> _WHAT YOU WILL DO_:
Below are some records; output exactly the lines from the line with "(forall f', f'" to the line with "others n' = others n /\", both ends kept, and nothing more.
INPUT FOR THIS TASK section start
(** ** The abstract credits

    A message needs a credit at each level that is enabled.  [None] is a level
    that is disabled (a limit of 0); a counter that was never used is full. *)
Definition credit (max : Z) (count : option Z) : option Z :=
  if max =? 0 then None else Some (default max count).
Definition node_credit (cfg : s4bxi_config) (n : BxiNode) (k : bxi_vn * Z) : option Z :=
  credit (max_inflight_to_target cfg) (nd_flowctrl_node_counts n !! k).
Definition process_credit (cfg : s4bxi_config) (n : BxiNode)
    (k : bxi_vn * flowctrl_process_id) : option Z :=
  credit (max_inflight_to_process cfg) (nd_flowctrl_process_counts n !! k).

Definition available (c : option Z) : bool :=
  match c with Some c => 0 <? c | None => true end.
Definition take_credit (ok : bool) (c : option Z) : option Z := if ok then Z.pred <$> c else c.

(** A node without its counters. *)
Definition others (n : BxiNode) : BxiNode :=
  n <| nd_flowctrl_node_counts := ∅ |> <| nd_flowctrl_process_counts := ∅ |>.

(** Two nodes that differ only by the counters at two keys. *)
Definition same_credits_but (cfg : s4bxi_config) (n n' : BxiNode) (k : bxi_vn * Z)
    (f : bxi_vn * flowctrl_process_id) : Prop :=
  (forall k', k' <> k -> node_credit cfg n' k' = node_credit cfg n k') /\
  (forall f', f' <> f -> process_credit cfg n' f' = process_credit cfg n f') /\
  others n' = others n.

Definition not_negative (c : option Z) : Prop :=
  match c with Some c => 0 <= c | None => True end.

Lemma level_answer_credit max count :
  max <> 0 -> not_negative (credit max count) ->
  level_answer max count = Some (default max count, available (credit max count)).
Proof.
  intros Hm. unfold credit, level_answer.
  rewrite (proj2 (Z.eqb_neq _ _) Hm). cbn. intros Hc.
  rewrite (proj2 (Z.leb_le _ _) Hc). do 2 f_equal.
  destruct (Z.eqb_spec (default max count) 0), (Z.ltb_spec 0 (default max count)); cbn; lia.
Qed.

(** ** [check_flowctrl] *)

(** Each level, as a change of the node that leaves its credits alone. *)
Lemma node_level_step node n vn target w :
  let cfg := w_config w in
  w_nodes w !! node = Some n ->
  not_negative (node_credit cfg n (vn, target)) ->
  exists n', check_node_level node vn target (max_inflight_to_target cfg) w =
      Ok (available (node_credit cfg n (vn, target))) (w <| w_nodes ::= <[node := n']> |>) /\
    (forall k, node_credit cfg n' k = node_credit cfg n k) /\
    nd_flowctrl_process_counts n' = nd_flowctrl_process_counts n /\
    others n' = others n /\
    (max_inflight_to_target cfg <> 0 -> is_Some (nd_flowctrl_node_counts n' !! (vn, target))).
Proof.
  cbn. intros Hn Hc. destruct (decide (max_inflight_to_target (w_config w) = 0)) as [H0|H0].
  - exists n. unfold check_node_level, node_credit, credit. rewrite H0. cbn.
    split_and!; try done. destruct w; unfold over; cbn in *. by rewrite insert_id.
  - exists (n <| nd_flowctrl_node_counts ::=
              <[(vn, target) := default (max_inflight_to_target (w_config w))
                                  (nd_flowctrl_node_counts n !! (vn, target))]> |>).
    erewrite check_node_level_eq by done.
    unfold node_credit in *. rewrite level_answer_credit by done.
    split_and!; cbn; [done| |done|done|by rewrite lookup_insert_eq].
    intros k. unfold credit. case_match; [done|]. f_equal.
    destruct (decide (k = (vn, target))) as [->|].
    + by rewrite lookup_insert_eq.
    + by rewrite lookup_insert_ne.
Qed.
INPUT FOR THIS TASK section end
> _ANSWER_:
  (forall f', f' <> f -> process_credit cfg n' f' = process_credit cfg n f') /\
  others n' = others n.

Definition not_negative (c : option Z) : Prop :=
  match c with Some c => 0 <= c | None => True end.

Lemma level_answer_credit max count :
  max <> 0 -> not_negative (credit max count) ->
  level_answer max count = Some (default max count, available (credit max count)).
Proof.
  intros Hm. unfold credit, level_answer.
  rewrite (proj2 (Z.eqb_neq _ _) Hm). cbn. intros Hc.
  rewrite (proj2 (Z.leb_le _ _) Hc). do 2 f_equal.
  destruct (Z.eqb_spec (default max count) 0), (Z.ltb_spec 0 (default max count)); cbn; lia.
Qed.

(** ** [check_flowctrl] *)

(** Each level, as a change of the node that leaves its credits alone. *)
Lemma node_level_step node n vn target w :
  let cfg := w_config w in
  w_nodes w !! node = Some n ->
  not_negative (node_credit cfg n (vn, target)) ->
  exists n', check_node_level node vn target (max_inflight_to_target cfg) w =
      Ok (available (node_credit cfg n (vn, target))) (w <| w_nodes ::= <[node := n']> |>) /\
    (forall k, node_credit cfg n' k = node_credit cfg n k) /\
    nd_flowctrl_process_counts n' = nd_flowctrl_process_counts n /\
    others n' = others n /\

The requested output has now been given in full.